Jamais l'honnêteté, la conscience, la morale personnelle - "lamourprop" - la probité et la justice n'ont été cotés si bas à la bourse des valeurs. Jadis, Sainte-Beuve a écrit : "Même si la morale légale fait défaut, il y en a une supérieure : la morale humaine." (cité de mémoire).

Cupidité, égotisme, égoïsme : ce bouillon d'excès fait argent de tout, à tous les niveaux, aux dépens de la morale - légale ou humaine.

Par exemple, sont monnayés :

(a) L'art : "Gagner de l'argent, c'est de l'art" (Andy Warhol).

(b) Le talent : un joueur de foot touche PAR JOUR ce qu'un ouvrier moyen du tiers-monde gagne en 20-25 années de service. (c) L'amitié : un émir généreux offre 40 MILLIONS de dollars à un roi.

(d) Le sentiment : un chef d'État asiatique offre un collier valant 27 MILLIONS de dollars à son épouse.

(e) Le prestige : pour passer des courses de chameaux aux courses d'automobiles on construit une piste de 27 MILLIARDS DE DOLLARS. Même les Américains, inventeurs de ce sport, furent ébahis.

(f) Le mépris de la vie : fabricants et vendeurs d'armes incitent un président à faire une guerre.

Si ces faits ont défrayé les chroniques, ils montrent aussi que l'homme est souvent un égoïste qui jouit exagérément de l'opportunisme et de dons naturels ou divins.

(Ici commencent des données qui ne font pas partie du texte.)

(** C7: the file [save_results] writes is, byte for byte: the line
    ["Tag Counts:"], the line ["Tag,Count"], one line ["<tag>,<count>"] per
    entry of the tag table with the tags in strictly ascending string order,
    an empty line, the line ["Port/Protocol Combination Counts:"], the line
    ["Port,Protocol,Count"], and one line ["<port>,<protocol>,<count>"] per
    entry of the port/protocol table, in strictly ascending order of the
    port string and, for one port, of the protocol string (strings are
    compared by code points, not as numbers); each count is written as its
    decimal numeral and each line ends with a line feed.  The file does not
    depend on the order in which the two dicts yield their entries: any
    enumeration of the same entries gives these same bytes. *)
Theorem save_results_layout (tag_counts : gmap string Z)
    (port_protocol_counts : gmap (string * string) Z)
    (tag_items : list (string * Z))
    (port_items : list (string * string * Z)) :
  tag_items ≡ₚ map_to_list tag_counts ->
  port_items ≡ₚ map_to_list port_protocol_counts ->
  let nl := String "010"%char "" in
  exists (tag_rows : list (string * Z)) (port_rows : list (string * string * Z)),
    written (save_results_items tag_items port_items) =
      "Tag Counts:" +:+ nl +:+
      "Tag,Count" +:+ nl +:+
      written
        ((fun row => row.1 +:+ "," +:+ Py.str_of_int row.2 +:+ nl)
           <$> tag_rows) +:+
      nl +:+
      "Port/Protocol Combination Counts:" +:+ nl +:+
      "Port,Protocol,Count" +:+ nl +:+
      written
        ((fun row =>
            row.1.1 +:+ "," +:+ row.1.2 +:+ "," +:+ Py.str_of_int row.2
            +:+ nl) <$> port_rows) /\
    (forall tag n, (tag, n) ∈ tag_rows <-> tag_counts !! tag = Some n) /\
    StronglySorted (fun x y => String.ltb x.1 y.1 = true) tag_rows /\
    (forall key n,
       (key, n) ∈ port_rows <-> port_protocol_counts !! key = Some n) /\
    StronglySorted
      (fun x y =>
         String.ltb x.1.1 y.1.1 = true \/
         (x.1.1 = y.1.1 /\ String.ltb x.1.2 y.1.2 = true)) port_rows /\
    (forall n : Z,
       Z.of_int <$> NilZero.int_of_string (Py.str_of_int n) = Some n) /\
    save_results tag_counts port_protocol_counts
    = written (save_results_items tag_items port_items).
Proof.
  intros Ht Hp nl.
  exists (sorted tag_item_lt (map_to_list tag_counts)),
         (sorted port_item_lt (map_to_list port_protocol_counts)).
  destruct (sorted_items Py.str_lt tag_counts) as [Ht1 Ht2].
  destruct (sorted_items pair_lt port_protocol_counts) as [Hp1 Hp2].
  assert (written (save_results_items tag_items port_items)
          = save_results tag_counts port_protocol_counts) as Hsame.
  { unfold save_results, save_results_writes, save_results_items.
    unfold tag_item_lt, port_item_lt.
    rewrite (sorted_enumeration Py.str_lt _ _
               (NoDup_fst_map_to_list tag_counts) Ht).
    by rewrite (sorted_enumeration pair_lt _ _
                  (NoDup_fst_map_to_list port_protocol_counts) Hp). }
  split.
  { rewrite Hsame.
    unfold save_results, save_results_writes, save_results_items.
    rewrite !written_app. unfold written at 1 3. simpl.
    by rewrite !append_assoc. }
  split; [exact Ht1|]. split; [exact Ht2|].
  split; [exact Hp1|]. split.
  { eapply StronglySorted_weaken; [|exact Hp2].
    intros [[p1 q1] n1] [[p2 q2] n2]. apply pair_lt_lexicographic. }
  split; [apply str_of_int_decimal|by symmetry].
Qed.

Que peut-on y faire ? D'abord que les habitants des pays infectés luttent contre vent du favoritisme et marée de scandales. Et puis, espérer ! Qu'un jour un dirigeant, touché par ce que Bergson appelle "un soulèvement de l'âme" se pose en prophète, élève la voix, condamne ces excès et montre la voie de l'abnégation positive et des valeurs qui ont soutenu l'humanité dans sa marche, se dévoue à déraciner la mentalité matérialiste et élaguer les branches gourmandes du flamboyant.